If death and taxes are the only two certainties in life, phishing-scam emails are becoming a reliable third. The Internal Revenue Service is warning American taxpayers that online scams related to tax season are on the rise, and that if users are not careful, their financial information could wind up in the hands of cybercriminals rather than the U.S. government. (Some might argue that's an academic distinction, but still.)
The IRS warning was posted as an advisory on the agency's website last week, and the mechanics of the scams will be familiar to anyone who's spent a few hours online anytime in the past 20 years or so. Unassuming taxpayers receive an email (or sometimes a text message) informing them that they can file their taxes online, or that said filing information is incomplete. The links in the emails lead not to the official IRS page, but rather to convincing facsimiles that proceed to ask for users' names, addresses, Social Security numbers and other identifying information.
Tax scam emails are nothing new, although the IRS has observed that they've been on the rise — not only as tax season approaches, but also year-to-year. The IRS observed 254 such scams in January 2015, but a staggering 1,026 in January 2016. To date, the government agency has observed 1,389 scams in 2016, which is already halfway to 2015's yearlong total of 2,748. With more aggressive tactics on the part of cybercriminals, the number of victims may increase as well.

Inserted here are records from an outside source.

(* ===== verification/Block.v ===== *)
(** Blocks: the header that is hashed, how genesis and mined blocks are built, signing, and
    verification.

    Sources: internal/block (hash.go, genesis.go, poh.go, miner_display.go) and, from
    internal/chain/service.go, attachBlockSignature and verifyBlockIntegrityAndSignature.  Clock
    readings and the random task id are arguments. *)
From S2P Require Import Prelude Float64 GoText Params Retarget Json Ledger Address Transfers.

(** * Header bytes *)

(** [[]byte] in JSON: standard base64 with padding. *)
Definition b64_char (n : Z) : ascii :=
  ascii_of_nat (Z.to_nat (if n <? 26 then 65 + n else if n <? 52 then 71 + n else if n <? 62 then n - 4
                          else if n =? 62 then 43 else 47)).
Definition byte_val (a : ascii) : Z := Z.of_nat (nat_of_ascii a).

Fixpoint base64 (s : string) : string :=
  match s with
  | EmptyString => EmptyString
  | String a EmptyString =>
      let x := byte_val a in
      String (b64_char (x / 4)) (String (b64_char (x mod 4 * 16)) "==")
  | String a (String b EmptyString) =>
      let x := byte_val a in let y := byte_val b in
      String (b64_char (x / 4)) (String (b64_char (x mod 4 * 16 + y / 16)) (String (b64_char (y mod 16 * 4)) "="))
  | String a (String b (String c r)) =>
      let x := byte_val a in let y := byte_val b in let z := byte_val c in
      String (b64_char (x / 4)) (String (b64_char (x mod 4 * 16 + y / 16))
        (String (b64_char (y mod 16 * 4 + z / 64)) (String (b64_char (z mod 64)) (base64 r))))
  end.


Definition task_json (t : Task) : string :=
  jobject ([jmember "id" (json_string (T_ID t)); jmember "kind" (json_string (T_Kind t))]
           ++ (if String.eqb (T_Payload t) "" then [] else [jmember "payload" (json_string (base64 (T_Payload t)))])
           ++ jomit "target_hint" (T_TargetHint t)).

(** The hash, the signature fields excepted. *)
Definition headerForHash (b : Block) : string :=
  jobject ([jmember "index" (fmt_uint (b_Index b)); jmember "timestamp_unix" (fmt_int (b_Timestamp b));
            jmember "prev_hash" (json_string (b_PrevHash b)); jmember "nonce" (fmt_uint (b_Nonce b));
            jmember "miner_address" (json_string (b_MinerAddress b)); jmember "task" (task_json (b_Task b))]
           ++ jomit "chain_id" (b_ChainID b) ++ jomit "reward_to" (b_RewardTo b)).

Definition set_hash (h : string) (b : Block) : Block :=
  mkBlock (b_Index b) (b_Timestamp b) (b_PrevHash b) h (b_MinerSigAlg b) (b_MinerPubKey b) (b_MinerSig b)
    (b_Nonce b) (b_MinerAddress b) (b_Task b) (b_ChainID b) (b_RewardTo b).
Definition set_timestamp (ts : Z) (b : Block) : Block :=
  mkBlock (b_Index b) ts (b_PrevHash b) (b_Hash b) (b_MinerSigAlg b) (b_MinerPubKey b) (b_MinerSig b)
    (b_Nonce b) (b_MinerAddress b) (b_Task b) (b_ChainID b) (b_RewardTo b).
Definition set_v2 (chainID rewardTo : string) (b : Block) : Block :=
  mkBlock (b_Index b) (b_Timestamp b) (b_PrevHash b) (b_Hash b) (b_MinerSigAlg b) (b_MinerPubKey b) (b_MinerSig b)
    (b_Nonce b) (b_MinerAddress b) (b_Task b) chainID rewardTo.
Definition set_signature (alg pub sig : string) (b : Block) : Block :=
  mkBlock (b_Index b) (b_Timestamp b) (b_PrevHash b) (b_Hash b) alg pub sig
    (b_Nonce b) (b_MinerAddress b) (b_Task b) (b_ChainID b) (b_RewardTo b).

(** * Construction *)

Definition ZeroPrevHash : string :=
  "0000000000000000000000000000000000000000000000000000000000000000".
Definition GenesisKind : string := "genesis_v1".
Definition GenesisChainID : string := "hackme-dev-mainnet".
Definition PoHBlockKind : string := "poh_wasm_v1".

Definition PoHFormulaLabelForIndex `{ChainParams} (index : Z) : string :=
  PoHFormulaLabelForKind (ActivePoHTaskKindForIndex index).

(** The payload map; [json.Marshal] writes its keys in order. *)
Definition poh_payload (nonce eval mod_ : Z) (orderTaskID formula : string) : string :=
  json_object [JUint "eval" eval; JStr "formula" formula; JUint "mod" mod_; JUint "nonce" nonce;
               JStrOmit "order_task_id" orderTaskID; JStr "poh" "wasm_eval"].

Definition PoHTask (rid : string) (nonce eval mod_ : Z) (orderTaskID formula : string) : Task :=
  let formula := if String.eqb formula "" then "eval_v1(n)=n*7+13" else formula in
  mkTask ("task-poh-" +:+ rid) PoHBlockKind (poh_payload nonce eval mod_ orderTaskID formula)
    ((if str_contains formula "blake3" then "blake3_work%" else "eval(n)%") +:+ fmt_uint mod_ +:+ "==0").

Definition GenesisTask (rid : string) : Task :=
  mkTask ("task-genesis-" +:+ rid) GenesisKind
    (jobject [jmember "message" (json_string "HackMe genesis — WASM lock: find nonce where eval(nonce) mod M == 0 (M from meta poh_target_mod after genesis)")])
    "eval(nonce)%M==0".

Section block.
Context `{Crypto}.

Definition HeaderHashHex (b : Block) : string := hex_encode (sha256 (headerForHash b)).
Definition SetHash (b : Block) : Block := set_hash (HeaderHashHex b) b.

Definition NewGenesisBlock (now : Z) (rid minerAddress : string) : Block :=
  SetHash (mkBlock 0 now ZeroPrevHash "" "" "" "" 0 minerAddress (GenesisTask rid) "" "").

Definition NewPoHBlock (now : Z) (rid : string) (index : Z) (prevHash minerAddress : string) (nonce eval mod_ : Z)
    (orderTaskID formula : string) : Block :=
  SetHash (mkBlock index now prevHash "" "" "" "" nonce minerAddress
             (PoHTask rid nonce eval mod_ orderTaskID formula) "" "").

(** The stored miner, or the short address of the signing key. *)
Definition EffectiveMinerAddress (b : Block) : string :=
  let a := trim_space (b_MinerAddress b) in
  if negb (String.eqb a "") then a
  else
    let pubHex := trim_space (b_MinerPubKey b) in
    if String.eqb pubHex "" then ""
    else match decode_hex_len 32 pubHex with
         | None => ""
         | Some pub => "HMC-" +:+ str_take 16 (hex_encode (sha256 pub))
         end.

(** * Signature *)

(** The node key: its public half in hex and the signature it makes. *)
Record Signer := mkSigner { PublicKeyHex : string; SignHex : string → string }.

Definition attachBlockSignature (signer : option Signer) (b : Block) : Block :=
  match signer with
  | None => b
  | Some s => set_signature TransferSigAlgEd25519 (PublicKeyHex s) (SignHex s (b_Hash b)) b
  end.

(** [hex.DecodeString] with the size check. *)
Definition raw_hex (n : nat) (s : string) : option string :=
  match hex_decode s with
  | Some raw => if Nat.eqb (String.length raw) n then Some raw else None
  | None => None
  end.

Definition verifyBlockIntegrityAndSignature (b : Block) : result unit :=
  if negb (String.eqb (HeaderHashHex b) (b_Hash b)) then Err "chain: block hash mismatch"
  else if String.eqb (b_MinerPubKey b) "" && String.eqb (b_MinerSig b) "" then Ok tt
  else
    let alg := trim_space (to_lower (b_MinerSigAlg b)) in
    let alg := if String.eqb alg "" then TransferSigAlgEd25519 else alg in
    if negb (String.eqb alg TransferSigAlgEd25519) then Err "chain: unsupported miner_sig_alg"
    else if String.eqb (b_MinerPubKey b) "" || String.eqb (b_MinerSig b) ""
    then Err "chain: incomplete block signature fields"
    else match raw_hex 32 (b_MinerPubKey b), raw_hex 64 (b_MinerSig b) with
    | None, _ => Err "chain: invalid miner_pubkey_ed25519"
    | _, None => Err "chain: invalid miner_sig_ed25519"
    | Some pub, Some sig =>
        if ed25519_verify pub (b_Hash b) sig then Ok tt else Err "chain: block signature verify failed"
    end.
End block.

(** * Facts *)

Lemma HeaderHashHex_sig `{Crypto} h alg pub sig b :
  HeaderHashHex (set_hash h b) = HeaderHashHex b ∧ HeaderHashHex (set_signature alg pub sig b) = HeaderHashHex b.
Proof. done. Qed.

Lemma SetHash_ok `{Crypto} b : b_Hash (SetHash b) = HeaderHashHex (SetHash b).
Proof. done. Qed.

Lemma verify_hash `{Crypto} b : verifyBlockIntegrityAndSignature b = Ok tt → b_Hash b = HeaderHashHex b.
Proof.
  unfold verifyBlockIntegrityAndSignature. destruct (String.eqb_spec (HeaderHashHex b) (b_Hash b)); [done|discriminate].
Qed.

Giving attackers your name, address and Social Security number is troublesome enough on its own, but if you give them all of your tax information, they can cause some additional mischief. If you're entitled to a refund from the federal government or your state government, a crafty criminal could file a return on your behalf, modify a few address details and collect the refund on your behalf. Given that tax refunds often amount to hundreds, or thousands, of dollars, it's not hard to see how a few well-placed phishing schemes could make someone very wealthy without much effort.

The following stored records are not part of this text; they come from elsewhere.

Lemma poh_payload_roundtrip_witness :
  pohFieldsFromPayload (poh_payload 12 18446744073709551615 1000000 "ord-1" "blake3_v3(prev||miner||nonce_le)%M==0")
  = Ok (12, 18446744073709551615, 1000000).
Proof.
  apply (poh_payload_roundtrip 12 18446744073709551615 1000000 "ord-1" "blake3_v3(prev||miner||nonce_le)%M==0");
    [unfold two64; lia|unfold two64; lia|unfold two64; lia|reflexivity|reflexivity].
Defined.

(** A payload whose unused member [x] is a number outside the float64 range. *)
Definition oversized_payload : string :=
  jobject [jmember "nonce" "1"; jmember "eval" "20"; jmember "mod" "1000000";
           jmember "order_task_id" (json_string "ord-1"); jmember "x" "1e400"].

(** The two decoders of a payload do not agree on what a payload is: one member with a
    number too large for float64, or text after the object, and the order link reads as empty
    while the work fields are still accepted, so an order-linked payload counts as an empty block. *)
Theorem payload_decoders_disagree :
  pohFieldsFromPayload oversized_payload = Ok (1, 20, 1000000) ∧
  orderTaskIDFromPayload oversized_payload = "" ∧
  ∃ m, json_decode oversized_payload = Some (VObj m, "") ∧ jget m "order_task_id" = Some (VStr "ord-1").
Proof.
  split; [vm_compute; reflexivity|]. split; [vm_compute; reflexivity|].
  exists [("nonce", VNum "1"); ("eval", VNum "20"); ("mod", VNum "1000000");
     ("order_task_id", VStr "ord-1"); ("x", VNum "1e400")]. split; vm_compute; reflexivity.
Qed.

The IRS advises Americans to report suspicious emails to email@example.com and to generally disregard any unsolicited emails that appear to be from the organization. (While the IRS does correspond with taxpayers via email, it almost always initiates contact via snail mail.)
If you've already fallen prey to a tax-time scheme, get in touch with the IRS as quickly as possible. Doing your taxes may not be any fun, but having a criminal do them in your stead is probably even less enjoyable.